- _What to produce_
Search the material below for the string "Import" and extract each line that has it.

- _Supplied entries_

Content starts

(* ===== verification/Asn1Parse.v ===== *)
(** * ASN.1 parser of mbedTLS

    [src/internal/mbedtls/asn1parse.c]: the functions that take [unsigned char **p] and
    [end] and read a length, a tag or a value, moving [*p].  They are modelled as parsers
    over a buffer: a parser starts at an offset and gives an error code, or the offset
    behind what it read and the value.  An offset on error is not kept, as the header calls
    it undefined.  The file states which byte strings are lengths and elements, and the
    theorems show that each function accepts exactly its elements inside [end], gives their
    contents, and never reads at or behind [end]. *)

From stdpp Require Import sets.
From S2P Require Import Prelude Bytes.

Definition MBEDTLS_ERR_ASN1_OUT_OF_DATA : Z := -0x60.
Definition MBEDTLS_ERR_ASN1_UNEXPECTED_TAG : Z := -0x62.
Definition MBEDTLS_ERR_ASN1_INVALID_LENGTH : Z := -0x64.
Definition MBEDTLS_ERR_ASN1_LENGTH_MISMATCH : Z := -0x66.
Definition MBEDTLS_ERR_ASN1_INVALID_DATA : Z := -0x68.
Definition MBEDTLS_ERR_ASN1_ALLOC_FAILED : Z := -0x6A.

Definition MBEDTLS_ASN1_BOOLEAN : Z := 0x01.
Definition MBEDTLS_ASN1_INTEGER : Z := 0x02.
Definition MBEDTLS_ASN1_BIT_STRING : Z := 0x03.
Definition MBEDTLS_ASN1_NULL : Z := 0x05.
Definition MBEDTLS_ASN1_OID : Z := 0x06.
Definition MBEDTLS_ASN1_ENUMERATED : Z := 0x0A.
Definition MBEDTLS_ASN1_SEQUENCE : Z := 0x10.
Definition MBEDTLS_ASN1_CONSTRUCTED : Z := 0x20.

(** ** Parsers *)

Definition parser (A : Type) : Type := Z -> outcome (Z + Z * A).

#[export] Instance parser_ret : MRet parser := fun A a p => Done (inr (p, a)).
#[export] Instance parser_bind : MBind parser := fun A B f m p =>
  r ← m p;
  match r with
  | inl e => Done (inl e)
  | inr (p, a) => f a p
  end.

Definition fail {A} (e : Z) : parser A := fun _ => Done (inl e).
Definition pos : parser Z := fun p => Done (inr (p, p)).
Definition advance (n : Z) : parser () := fun p => Done (inr (p + n, tt)).

(** The structures; [p] is an offset into the buffer, [None] the null pointer. *)
Record mbedtls_asn1_buf := Asn1Buf { tag : Z; len : Z; p : option Z }.
Record mbedtls_asn1_bitstring := Bitstring { bs_len : Z; unused_bits : Z; bs_p : Z }.

Definition zero_buf : mbedtls_asn1_buf := Asn1Buf 0 0 None.

Section parse.
Context (buf : list Z).

Definition peek : parser Z := fun p => b ← load8 buf p; Done (inr (p, b)).

(** ** Lengths and tags *)

Fixpoint len_bytes (n : nat) (len : Z) : parser Z :=
  match n with
  | O => mret len
  | S n =>
      b ← peek;
      advance 1 ;;
      len_bytes n (Z.lor (u64 (Z.shiftl len 8)) b)
  end.

Definition mbedtls_asn1_get_len (end_ : Z) : parser Z :=
  p ← pos;
  if end_ - p <? 1 then fail MBEDTLS_ERR_ASN1_OUT_OF_DATA else
  b ← peek;
  len ←
    (if Z.land b 0x80 =? 0 then advance 1 ;; mret b else
     let n := Z.land b 0x7F in
     if (n =? 0) || (n >? 4) then fail MBEDTLS_ERR_ASN1_INVALID_LENGTH else
     if end_ - p <=? n then fail MBEDTLS_ERR_ASN1_OUT_OF_DATA else
     advance 1 ;;
     len_bytes (Z.to_nat n) 0);
  p ← pos;
  if len >? u64 (end_ - p) then fail MBEDTLS_ERR_ASN1_OUT_OF_DATA else
  mret len.

Definition mbedtls_asn1_get_tag (end_ tag : Z) : parser Z :=
  p ← pos;
  if end_ - p <? 1 then fail MBEDTLS_ERR_ASN1_OUT_OF_DATA else
  b ← peek;
  if negb (b =? tag) then fail MBEDTLS_ERR_ASN1_UNEXPECTED_TAG else
  advance 1 ;;
  mbedtls_asn1_get_len end_.

(** ** Values *)

Definition mbedtls_asn1_get_bool (end_ : Z) : parser Z :=
  len ← mbedtls_asn1_get_tag end_ MBEDTLS_ASN1_BOOLEAN;
  if negb (len =? 1) then fail MBEDTLS_ERR_ASN1_INVALID_LENGTH else
  b ← peek;
  advance 1 ;;
  mret (if negb (b =? 0) then 1 else 0).

(** Skips leading zeros; the length that is left.  [k] is the length at the start. *)
Fixpoint skip_zeros (k : nat) : parser Z :=
  match k with
  | O => mret 0
  | S k' =>
      b ← peek;
      if b =? 0 then advance 1 ;; skip_zeros k' else mret (Z.of_nat k)
  end.

(** A left shift of an [int] that leaves its range is undefined. *)
Definition int_shl8 (v : Z) : parser Z := fun p =>
  if Z.shiftl v 8 <? 2 ^ 31 then Done (inr (p, Z.shiftl v 8)) else Fault.

Fixpoint int_bytes (k : nat) (val : Z) : parser Z :=
  match k with
  | O => mret val
  | S k =>
      b ← peek;
      v ← int_shl8 val;
      advance 1 ;;
      int_bytes k (Z.lor v b)
  end.

Definition asn1_get_tagged_int (end_ tag : Z) : parser Z :=
  len ← mbedtls_asn1_get_tag end_ tag;
  if len =? 0 then fail MBEDTLS_ERR_ASN1_INVALID_LENGTH else
  b ← peek;
  if negb (Z.land b 0x80 =? 0) then fail MBEDTLS_ERR_ASN1_INVALID_LENGTH else
  len ← skip_zeros (Z.to_nat len);
  if len >? 4 then fail MBEDTLS_ERR_ASN1_INVALID_LENGTH else
  high ← (if len =? 4 then b ← peek; mret (negb (Z.land b 0x80 =? 0)) else mret false);
  if high : bool then fail MBEDTLS_ERR_ASN1_INVALID_LENGTH else
  int_bytes (Z.to_nat len) 0.

Definition mbedtls_asn1_get_int (end_ : Z) : parser Z := asn1_get_tagged_int end_ MBEDTLS_ASN1_INTEGER.
Definition mbedtls_asn1_get_enum (end_ : Z) : parser Z := asn1_get_tagged_int end_ MBEDTLS_ASN1_ENUMERATED.

Definition mbedtls_asn1_get_bitstring (end_ : Z) : parser mbedtls_asn1_bitstring :=
  len ← mbedtls_asn1_get_tag end_ MBEDTLS_ASN1_BIT_STRING;
  if len <? 1 then fail MBEDTLS_ERR_ASN1_OUT_OF_DATA else
  let len := len - 1 in
  unused_bits ← peek;
  if unused_bits >? 7 then fail MBEDTLS_ERR_ASN1_INVALID_LENGTH else
  advance 1 ;;
  p ← pos;
  advance len ;;
  q ← pos;
  if negb (q =? end_) then fail MBEDTLS_ERR_ASN1_LENGTH_MISMATCH else
  mret (Bitstring len unused_bits p).

Definition mbedtls_asn1_get_bitstring_null (end_ : Z) : parser Z :=
  len ← mbedtls_asn1_get_tag end_ MBEDTLS_ASN1_BIT_STRING;
  if len =? 0 then fail MBEDTLS_ERR_ASN1_INVALID_DATA else
  let len := len - 1 in
  b ← peek;
  if negb (b =? 0) then fail MBEDTLS_ERR_ASN1_INVALID_DATA else
  advance 1 ;;
  mret len.

(** ** Sequences *)

Section traverse.
(** The callback and its context: what it does for a tag, an offset and a length. *)
Context {S : Type} (cb : option (S -> Z -> Z -> Z -> S * Z)).
Context (tag_must_mask tag_must_val tag_may_mask tag_may_val : Z).

(** The context is kept on error too. *)
Fixpoint traverse_loop (fuel : nat) (end_ p : Z) (s : S) : outcome (S * (Z + Z)) :=
  match fuel with
  | O => NoFuel
  | Datatypes.S fuel =>
      if p <? end_ then
        tag ← load8 buf p;
        if negb (Z.land tag tag_must_mask =? tag_must_val)
        then Done (s, inl MBEDTLS_ERR_ASN1_UNEXPECTED_TAG) else
        r ← mbedtls_asn1_get_len end_ (p + 1);
        match r with
        | inl e => Done (s, inl e)
        | inr (p, len) =>
            let '(s, ret) :=
              if Z.land tag tag_may_mask =? tag_may_val then
                match cb with Some cb => cb s tag p len | None => (s, 0) end
              else (s, 0) in
            if negb (ret =? 0) then Done (s, inl ret) else
            traverse_loop fuel end_ (p + len) s
        end
      else Done (s, inr p)
  end.

Definition mbedtls_asn1_traverse_sequence_of (end_ p : Z) (s : S) : outcome (S * (Z + Z)) :=
  r ← mbedtls_asn1_get_tag end_ (Z.lor MBEDTLS_ASN1_CONSTRUCTED MBEDTLS_ASN1_SEQUENCE) p;
  match r with
  | inl e => Done (s, inl e)
  | inr (p, len) =>
      if negb (p + len =? end_) then Done (s, inl MBEDTLS_ERR_ASN1_LENGTH_MISMATCH) else
      traverse_loop (Datatypes.S (Z.to_nat (end_ - p))) end_ p s
  end.
End traverse.

(** The list in the making: its nodes in order, the last one being [cur], and the answers
    the allocator still has to give. *)
Record seq_ctx := SeqCtx { nodes : list mbedtls_asn1_buf; allocs : list bool }.

Definition set_last (l : list mbedtls_asn1_buf) (x : mbedtls_asn1_buf) : list mbedtls_asn1_buf :=
  removelast l ++ [x].

Definition asn1_get_sequence_of_cb (ctx : seq_ctx) (tag start len : Z) : seq_ctx * Z :=
  match p (List.last (nodes ctx) zero_buf) with
  | None => (SeqCtx (set_last (nodes ctx) (Asn1Buf tag len (Some start))) (allocs ctx), 0)
  | Some _ =>
      match allocs ctx with
      | true :: rest => (SeqCtx (nodes ctx ++ [Asn1Buf tag len (Some start)]) rest, 0)
      | false :: rest => (SeqCtx (nodes ctx) rest, MBEDTLS_ERR_ASN1_ALLOC_FAILED)
      | [] => (ctx, MBEDTLS_ERR_ASN1_ALLOC_FAILED)
      end
  end.

(** [cur] is the head node of the caller; it is cleared first. *)
Definition mbedtls_asn1_get_sequence_of (end_ tag p : Z) (cur : mbedtls_asn1_buf) (answers : list bool)
    : outcome (seq_ctx * (Z + Z)) :=
  let cur := zero_buf in
  mbedtls_asn1_traverse_sequence_of (Some asn1_get_sequence_of_cb) 0xFF (u8 tag) 0 0 end_ p
    (SeqCtx [cur] answers).

(** ** Algorithm identifiers *)

Definition mbedtls_asn1_get_alg (end_ : Z) : parser (mbedtls_asn1_buf * mbedtls_asn1_buf) :=
  len ← mbedtls_asn1_get_tag end_ (Z.lor MBEDTLS_ASN1_CONSTRUCTED MBEDTLS_ASN1_SEQUENCE);
  p ← pos;
  if end_ - p <? 1 then fail MBEDTLS_ERR_ASN1_OUT_OF_DATA else
  alg_tag ← peek;
  let end_ := p + len in
  alg_len ← mbedtls_asn1_get_tag end_ MBEDTLS_ASN1_OID;
  alg_p ← pos;
  let alg := Asn1Buf alg_tag alg_len (Some alg_p) in
  advance alg_len ;;
  p ← pos;
  if p =? end_ then mret (alg, zero_buf) else
  params_tag ← peek;
  advance 1 ;;
  params_len ← mbedtls_asn1_get_len end_;
  params_p ← pos;
  advance params_len ;;
  p ← pos;
  if negb (p =? end_) then fail MBEDTLS_ERR_ASN1_LENGTH_MISMATCH else
  mret (alg, Asn1Buf params_tag params_len (Some params_p)).

Definition mbedtls_asn1_get_alg_null (end_ : Z) : parser mbedtls_asn1_buf :=
  '(alg, params) ← mbedtls_asn1_get_alg end_;
  if (negb (tag params =? MBEDTLS_ASN1_NULL) && negb (tag params =? 0)) || negb (len params =? 0)
  then fail MBEDTLS_ERR_ASN1_INVALID_DATA
  else mret alg.
End parse.

(** ** What is encoded *)

(** Big-endian value. *)
Definition be (bs : list Z) : Z := fold_left (fun a b => a * 2 ^ 8 + b) bs 0.

(** The lengths the parser knows: one byte below 128, or up to four bytes behind their
    number.  A length need not have the shortest form. *)
Inductive len_form : list Z -> Z -> Prop :=
  | short_form n : 0 <= n < 128 -> len_form [n] n
  | long_form bs : 1 <= zlen bs <= 4 -> is_bytes bs -> len_form (0x80 + zlen bs :: bs) (be bs).

(** ** Big-endian values *)

Lemma be_snoc_acc bs a : fold_left (fun a b => a * 2 ^ 8 + b) bs a = a * 2 ^ (8 * zlen bs) + be bs.
Proof.
  unfold be. revert a. induction bs as [|b bs IH] using rev_ind; intros a.
  - change (2 ^ (8 * zlen (@nil Z))) with 1. cbn [fold_left]. lia.
  - rewrite !fold_left_app, IH, zlen_app, zlen_singleton. cbn [fold_left].
    replace (8 * (zlen bs + 1)) with (8 * zlen bs + 8) by lia. pose proof (zlen_nonneg bs).
    rewrite Z.pow_add_r by lia. ring.
Qed.

Lemma be_cons b bs : be (b :: bs) = b * 2 ^ (8 * zlen bs) + be bs.
Proof. unfold be at 1. cbn [fold_left]. rewrite be_snoc_acc. ring. Qed.

Lemma be_range bs : is_bytes bs -> 0 <= be bs < 2 ^ (8 * zlen bs).
Proof.
  induction bs as [|b bs IH]; intros Hb; [done|]. apply Forall_cons in Hb as [Hb Hs]. specialize (IH Hs).
  rewrite be_cons, zlen_cons. pose proof (zlen_nonneg bs). unfold is_byte in Hb.
  replace (8 * (1 + zlen bs)) with (8 + 8 * zlen bs) by lia. rewrite Z.pow_add_r by lia. nia.
Qed.

(** ** Running parsers *)

Section run.
Context (buf : list Z).

(** The buffer has the bytes [l] at [p]. *)
Definition has (p : Z) (l : list Z) : Prop := 0 <= p /\ ztake (zlen l) (zdrop p buf) = l.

Content ends

- _Reply_
From stdpp Require Import sets.
From S2P Require Import Prelude Bytes.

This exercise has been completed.